Introduction

La Sécu en quelques mots

Né à la libération en 1945, notre système de santé a été conçu pour garantir à tous un égal accès aux soins : consultations médicales, médicaments et hospitalisation. C'est la sécurité sociale, financée par les cotisations des assurés sociaux, qui est le pilier de notre système de protection sociale. D'abord créée pour les salariés, la sécurité sociale s'est étendue progressivement à tous.

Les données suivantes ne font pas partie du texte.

(* ===== verification/AgentStore.v ===== *)
(** The artifact store of the capital agent and its operations
    ([capital_agent.py], class [CapitalAgentStore]). *)
From S2P Require Import Prelude PyDecimal PyTime PyJson ReceiptIO ExecutionModels ExecutionServices ExecutionCommands AgentModels.

(** ** Sealed artifacts and the directories that hold them *)

(** An artifact with its [content_sha256]. *)
Record sealed (A : Type) := Sealed { body : A; content_sha256 : string }.
Arguments Sealed {_} _ _.
Arguments body {_} _.
Arguments content_sha256 {_} _.

#[export] Instance sealed_payload `{Artifact A} : Payload (sealed A) := {|
  claimed_sha s := Some (content_sha256 s);
  unhashed s := JObj (art_json (body s));
  payload_state s := art_state (body s);
|}.

(** A directory: the files [<id>.json] by [id].  A file that is not JSON of
    the artifact's schema is [Unreadable]. *)
Abbreviation directory A := (gmap string (slot (sealed A))).

Record agent_store := Store {
  f_constitutions : directory PrincipalConstitution;
  f_missions : directory AgentMission;
  f_beliefs : directory BeliefArtifact;
  f_checkpoints : directory MissionCheckpoint;
  f_delegations : directory DelegationEnvelope;
  f_intents : directory EffectIntent;
  f_admissions : directory EffectAdmission;
  f_executions : directory EffectExecutionRecord;
  f_consequences : directory ConsequenceRecord;
}.
Definition empty_store : agent_store := Store ∅ ∅ ∅ ∅ ∅ ∅ ∅ ∅ ∅.

(** Which directory holds a kind of artifact ([_DIR]). *)
Class Stored (A : Type) `{Artifact A} := {
  files : agent_store → directory A;
  set_files : directory A → agent_store → agent_store;
}.
#[export] Instance stored_constitutions : Stored PrincipalConstitution := {|
  files := f_constitutions;
  set_files m '(Store _ mi be ch de it ad ex co) := Store m mi be ch de it ad ex co |}.
#[export] Instance stored_missions : Stored AgentMission := {|
  files := f_missions;
  set_files m '(Store pc _ be ch de it ad ex co) := Store pc m be ch de it ad ex co |}.
#[export] Instance stored_beliefs : Stored BeliefArtifact := {|
  files := f_beliefs;
  set_files m '(Store pc mi _ ch de it ad ex co) := Store pc mi m ch de it ad ex co |}.
#[export] Instance stored_checkpoints : Stored MissionCheckpoint := {|
  files := f_checkpoints;
  set_files m '(Store pc mi be _ de it ad ex co) := Store pc mi be m de it ad ex co |}.
#[export] Instance stored_delegations : Stored DelegationEnvelope := {|
  files := f_delegations;
  set_files m '(Store pc mi be ch _ it ad ex co) := Store pc mi be ch m it ad ex co |}.
#[export] Instance stored_intents : Stored EffectIntent := {|
  files := f_intents;
  set_files m '(Store pc mi be ch de _ ad ex co) := Store pc mi be ch de m ad ex co |}.
#[export] Instance stored_admissions : Stored EffectAdmission := {|
  files := f_admissions;
  set_files m '(Store pc mi be ch de it _ ex co) := Store pc mi be ch de it m ex co |}.
#[export] Instance stored_executions : Stored EffectExecutionRecord := {|
  files := f_executions;
  set_files m '(Store pc mi be ch de it ad _ co) := Store pc mi be ch de it ad m co |}.
#[export] Instance stored_consequences : Stored ConsequenceRecord := {|
  files := f_consequences;
  set_files m '(Store pc mi be ch de it ad ex _) := Store pc mi be ch de it ad ex m |}.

Pourquoi un régime étudiant ?

Avec l'adoption de la charte de Grenoble en 1946, l'étudiant est défini comme un « jeune travailleur intellectuel » ayant « le droit à une prévoyance sociale particulière ». Créé en 1948 à l'initiative du syndicat étudiant Unef, le Régime étudiant de Sécurité sociale (RESS) a été confié à la Mutuelle nationale des étudiants de France, fondée la même année. C'est la consécration de l'étudiant autonome reconnu comme responsable et doublement majeur vis-à-vis de son accès aux soins et dans la gestion de son propre système de santé. Cette autonomie permet notamment à une jeune fille de consulter un gynécologue sans devoir en référer à ses parents. L'étudiant dispose dès lors d'un accès aux soins autonome et d'un système de santé dont la gestion lui revient sur le modèle des mutuelles de salariés. Le mutualisme étudiant est né.

Pourquoi la LMDE ?

Mise en place des Bureaux d'Aide Psychologique Universitaire (BAPU), création des centres de soins accessibles à tous, reconnaissance des droits à la contraception ou à l'IVG… autant d'actions menées par la LMDE qui témoignent de son implication. C'est à la fois un organisme de protection sociale en mesure de garantir un bon niveau de remboursement de leurs dépenses de santé, un outil sanitaire de prévention et d'offre de soins, un lieu d'éducation à la citoyenneté sociale et une chambre d'écho de la vie étudiante.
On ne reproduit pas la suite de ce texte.